### [Exercise directions]
Looking at the data below, state how many lines contain "split". No other words are wanted.
'''
(* ===== verification/Checksum.v ===== *)
(** * The Internet checksum

    Models the class [InternetChecksum] of [libsponge/util/util.hh] and [util.cc]:
    a 32-bit accumulator of big-endian 16-bit words fed byte by byte, folded to
    16 bits and complemented by [value]. *)

From S2P Require Import Prelude.

Record InternetChecksum : Type := mkChecksum {
  ck_sum : Z;          (* uint32_t *)
  ck_parity : bool
}.

Definition InternetChecksum_new (initial_sum : Z) : InternetChecksum := mkChecksum initial_sum false.

Definition InternetChecksum_add1 (c : InternetChecksum) (b : byte) : InternetChecksum :=
  let val := byte_val b in
  let val := if negb (ck_parity c) then u16 (Z.shiftl val 8) else val in
  mkChecksum (u32 (ck_sum c + val)) (negb (ck_parity c)).

Definition InternetChecksum_add (c : InternetChecksum) (data : bytes) : InternetChecksum :=
  fold_left InternetChecksum_add1 data c.

(** [while (ret > 0xffff) ret = (ret >> 16) + (ret & 0xffff);] *)
Fixpoint checksum_fold (fuel : nat) (ret : Z) : res Z :=
  match fuel with
  | O => NoFuel
  | S fuel' =>
      if 65535 <? ret then checksum_fold fuel' (u32 (Z.shiftr ret 16 + Z.land ret 65535))
      else Ok ret
  end.

(** Two passes bring any 32-bit value to 16 bits; the third sees it. *)
Definition InternetChecksum_value (c : InternetChecksum) : res Z :=
  ret ← checksum_fold 3 (ck_sum c); Ok (u16 (Z.lnot ret)).

(** ** The sum without wrap-around *)

Definition weight (parity : bool) (b : byte) : Z :=
  if parity then byte_val b else 256 * byte_val b.

Fixpoint word_sum (parity : bool) (data : bytes) : Z :=
  match data with
  | [] => 0
  | b :: r => weight parity b + word_sum (negb parity) r
  end.

Definition flip (parity : bool) (data : bytes) : bool := xorb parity (Z.odd (zlen data)).

Lemma weight_range p b : 0 <= weight p b <= 65280.
Proof. unfold weight. pose proof (byte_val_range b). destruct p; lia. Qed.

Lemma word_sum_range data : forall p, 0 <= word_sum p data <= 65280 * zlen data.
Proof.
  induction data as [|b data IH]; intros p; simpl; [rewrite (@zlen_nil byte); lia|].
  rewrite zlen_cons. pose proof (weight_range p b). specialize (IH (negb p)). lia.
Qed.

Lemma flip_cons p b data : flip p (b :: data) = flip (negb p) data.
Proof.
  unfold flip. rewrite zlen_cons, Z.odd_add. by destruct p, (Z.odd (zlen data)).
Qed.

Lemma flip_app p a b : flip p (a ++ b) = flip (flip p a) b.
Proof.
  unfold flip. rewrite zlen_app, Z.odd_add.
  by destruct p, (Z.odd (zlen a)), (Z.odd (zlen b)).
Qed.

Lemma word_sum_app a : forall p b, word_sum p (a ++ b) = word_sum p a + word_sum (flip p a) b.
Proof.
  induction a as [|x a IH]; intros p b; simpl.
  - unfold flip. rewrite (@zlen_nil byte). simpl. by rewrite xorb_false_r.
  - rewrite IH, flip_cons. lia.
Qed.

(** [add] computes the sum as long as it fits in 32 bits. *)
Lemma add_spec data : forall c,
  0 <= ck_sum c -> ck_sum c + word_sum (ck_parity c) data < W32 ->
  InternetChecksum_add c data
  = mkChecksum (ck_sum c + word_sum (ck_parity c) data) (flip (ck_parity c) data).
Proof.
  unfold InternetChecksum_add. induction data as [|b data IH]; intros c H0 Hb; simpl in *.
  - unfold flip. rewrite (@zlen_nil byte). simpl. rewrite xorb_false_r, Z.add_0_r. by destruct c.
  - pose proof (weight_range (ck_parity c) b). pose proof (word_sum_range data (negb (ck_parity c))).
    assert (E : InternetChecksum_add1 c b
                = mkChecksum (ck_sum c + weight (ck_parity c) b) (negb (ck_parity c))).
    { unfold InternetChecksum_add1, weight in *. pose proof (byte_val_range b).
      rewrite Z.shiftl_mul_pow2 by lia. change (2 ^ 8) with 256.
      destruct (ck_parity c); simpl; nowrap; f_equal; lia. }
    rewrite E, IH; simpl; [|lia..]. rewrite flip_cons. f_equal. lia.
Qed.

(** ** Folding *)

Lemma fold_step x : 0 <= x < W32 ->
  u32 (Z.shiftr x 16 + Z.land x 65535) = x / 65536 + x mod 65536.
Proof.
  intros H. rewrite Z.shiftr_div_pow2 by lia. change 65535 with (Z.ones 16).
  rewrite Z.land_ones by lia. change (2 ^ 16) with 65536.
  pose proof (Z.mod_pos_bound x 65536 ltac:(lia)).
  assert (x / 65536 < 65536) by (apply Z.div_lt_upper_bound; lia).
  pose proof (Z.div_pos x 65536 ltac:(lia) ltac:(lia)). by nowrap.
Qed.

(** The folded value is congruent to the sum modulo 2^16 - 1 and is zero only for
    a zero sum; the fuel is enough. *)
Lemma checksum_fold_spec x : 0 <= x < W32 ->
  exists y q, checksum_fold 3 x = Ok y /\ 0 <= y <= 65535 /\ x = y + q * 65535 /\ 0 <= q /\ (y = 0 -> x = 0).
Proof.
  intros Hx. cbn [checksum_fold].
  destruct (Z.ltb_spec 65535 x); [|exists x, 0; split; [done|lia]].
  rewrite fold_step by lia. pose proof (Z_div_mod_eq_full x 65536) as E1.
  pose proof (Z.mod_pos_bound x 65536 ltac:(lia)) as M1.
  assert (B1 : 1 <= x / 65536 < 65536).
  { split; [apply Z.div_le_lower_bound; lia|apply Z.div_lt_upper_bound; lia]. }
  remember (x / 65536 + x mod 65536) as x1 eqn:Hx1.
  destruct (Z.ltb_spec 65535 x1); [|exists x1, (x / 65536); split; [done|lia]].
  rewrite fold_step by lia. pose proof (Z_div_mod_eq_full x1 65536) as E2.
  pose proof (Z.mod_pos_bound x1 65536 ltac:(lia)) as M2.
  assert (B2 : x1 / 65536 = 1) by lia.
  remember (x1 / 65536 + x1 mod 65536) as x2 eqn:Hx2.
  destruct (Z.ltb_spec 65535 x2); [lia|].
  exists x2, (x / 65536 + x1 / 65536). split; [done|lia].
Qed.

Lemma value_spec c : 0 <= ck_sum c < W32 ->
  exists v q, InternetChecksum_value c = Ok v /\ 0 <= v <= 65535 /\
    ck_sum c + v = 65535 + q * 65535 /\ 0 <= q /\ (v = 65535 -> ck_sum c = 0).
Proof.
  intros H. destruct (checksum_fold_spec _ H) as (y & q & E & Hy & Hq & Hq0 & Hz).
  exists (65535 - y), q. unfold InternetChecksum_value. rewrite E. cbn.
  assert (u16 (Z.lnot y) = 65535 - y).
  { unfold u16, Z.lnot. symmetry. apply Z.mod_unique with (-1); lia. }
  rewrite H0. split; [done|]. lia.
Qed.

(** A sum checks out exactly when it is a positive multiple of 2^16 - 1. *)
Lemma value_zero_iff c : 0 <= ck_sum c < W32 ->
  InternetChecksum_value c = Ok 0 <-> (0 < ck_sum c /\ (65535 | ck_sum c)).
Proof.
  intros H. destruct (value_spec c H) as (v & q & E & Hv & Hq & Hq0 & Hz). rewrite E. split.
  - intros [= ->]. split; [lia|]. exists (1 + q). lia.
  - intros [Hpos [k Hk]]. f_equal. destruct (decide (v = 0)) as [|Hne]; [done|].
    exfalso. assert (v = 65535) by nia. specialize (Hz ltac:(done)). lia.
Qed.

(** ** Checking what was computed *)

(** The two bytes of a checksum [v] as they are put on the wire. *)
Definition word_bytes (v : Z) : bytes := [byte_of (v / 256); byte_of v].

Lemma word_bytes_sum v : 0 <= v <= 65535 -> word_sum false (word_bytes v) = v.
Proof.
  intros Hv. simpl. unfold weight. rewrite !byte_val_of.
  assert (v / 256 < 256) by (apply Z.div_lt_upper_bound; lia).
  pose proof (Z.div_pos v 256 ltac:(lia) ltac:(lia)).
  rewrite (Z.mod_small (v / 256)) by lia. pose proof (Z_div_mod_eq_full v 256). lia.
Qed.

(** Setting a zero 16-bit field at an even offset to the checksum of the data makes
    the checksum of the result zero. *)
Lemma checksum_field_valid init pre post v :
  0 <= init -> Z.odd (zlen pre) = false ->
  init + 65280 * (zlen pre + zlen post) + 65535 < W32 ->
  InternetChecksum_value
    (InternetChecksum_add (InternetChecksum_new init) (pre ++ word_bytes 0 ++ post)) = Ok v ->
  InternetChecksum_value
    (InternetChecksum_add (InternetChecksum_new init) (pre ++ word_bytes v ++ post)) = Ok 0.
Proof.
  intros Hi Hev Hb.
  assert (Hsum : forall w, 0 <= w <= 65535 ->
    word_sum false (pre ++ word_bytes w ++ post) = word_sum false pre + w + word_sum false post).
  { intros w Hw. assert (flip false pre = false) as F1 by (unfold flip; by rewrite Hev).
    assert (flip false (word_bytes w) = false) as F2 by done.
    rewrite !word_sum_app, F1, F2, word_bytes_sum by done. lia. }
  pose proof (word_sum_range pre false). pose proof (word_sum_range post false).
  assert (Hadd : forall w, 0 <= w <= 65535 ->
    ck_sum (InternetChecksum_add (InternetChecksum_new init) (pre ++ word_bytes w ++ post))
    = init + word_sum false pre + w + word_sum false post).
  { intros w Hw. rewrite add_spec; cbn [ck_sum ck_parity InternetChecksum_new]; rewrite ?Hsum by done; lia. }
  destruct (value_spec (InternetChecksum_add (InternetChecksum_new init) (pre ++ word_bytes 0 ++ post)))
    as (v' & q & E & Hv & Hq & Hq0 & Hz); [rewrite Hadd; lia|].
  rewrite E. intros [= <-]. apply value_zero_iff; rewrite Hadd by done; rewrite Hadd in Hq by lia.
  - lia.
  - split; [lia|]. exists (1 + q). lia.
Qed.

(** C38: the checksum detects every single-byte corruption: if data whose checksum is
    zero is changed in exactly one byte, the checksum is no longer zero. (Up to
    65535 bytes, so that the 32-bit accumulator cannot overflow.) *)
Theorem checksum_detects_byte_corruption init pre b b' post :
  0 <= init -> init + 65280 * (zlen pre + 1 + zlen post) < W32 -> b <> b' ->
  InternetChecksum_value
    (InternetChecksum_add (InternetChecksum_new init) (pre ++ b :: post)) = Ok 0 ->
  InternetChecksum_value
    (InternetChecksum_add (InternetChecksum_new init) (pre ++ b' :: post)) <> Ok 0.
Proof.
  intros Hi Hb Hne.
  assert (Hsum : forall x, ck_sum (InternetChecksum_add (InternetChecksum_new init) (pre ++ x :: post))
    = init + word_sum false pre + weight (flip false pre) x + word_sum (negb (flip false pre)) post /\
    0 <= ck_sum (InternetChecksum_add (InternetChecksum_new init) (pre ++ x :: post)) < W32).
  { intros x. pose proof (word_sum_range pre false). pose proof (word_sum_range post (negb (flip false pre))).
    pose proof (weight_range (flip false pre) x).
    rewrite add_spec; cbn [ck_sum ck_parity InternetChecksum_new]; rewrite ?word_sum_app; cbn [word_sum]; lia. }
  destruct (Hsum b) as [E1 B1], (Hsum b') as [E2 B2].
  rewrite !value_zero_iff by done. rewrite E1, E2. intros [_ [k1 Hk1]] [_ [k2 Hk2]].
  assert (Hv : byte_val b <> byte_val b').
  { intros E. apply Hne. by rewrite <- (byte_of_val b), E, byte_of_val. }
  pose proof (byte_val_range b). pose proof (byte_val_range b').
  unfold weight in *. destruct (flip false pre); lia.
Qed.

Lemma checksum_detects_byte_corruption_witness :
  InternetChecksum_value (InternetChecksum_add (InternetChecksum_new 0)
    ([byte_of 18] ++ byte_of 53 :: word_bytes 60875)) <> Ok 0.
Proof.
  apply (checksum_detects_byte_corruption 0 [byte_of 18] (byte_of 52) (byte_of 53) (word_bytes 60875)
    ltac:(lia)).
  - reflexivity.
  - vm_compute. congruence.
  - vm_compute. reflexivity.
Defined.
'''
### [Written reply]
8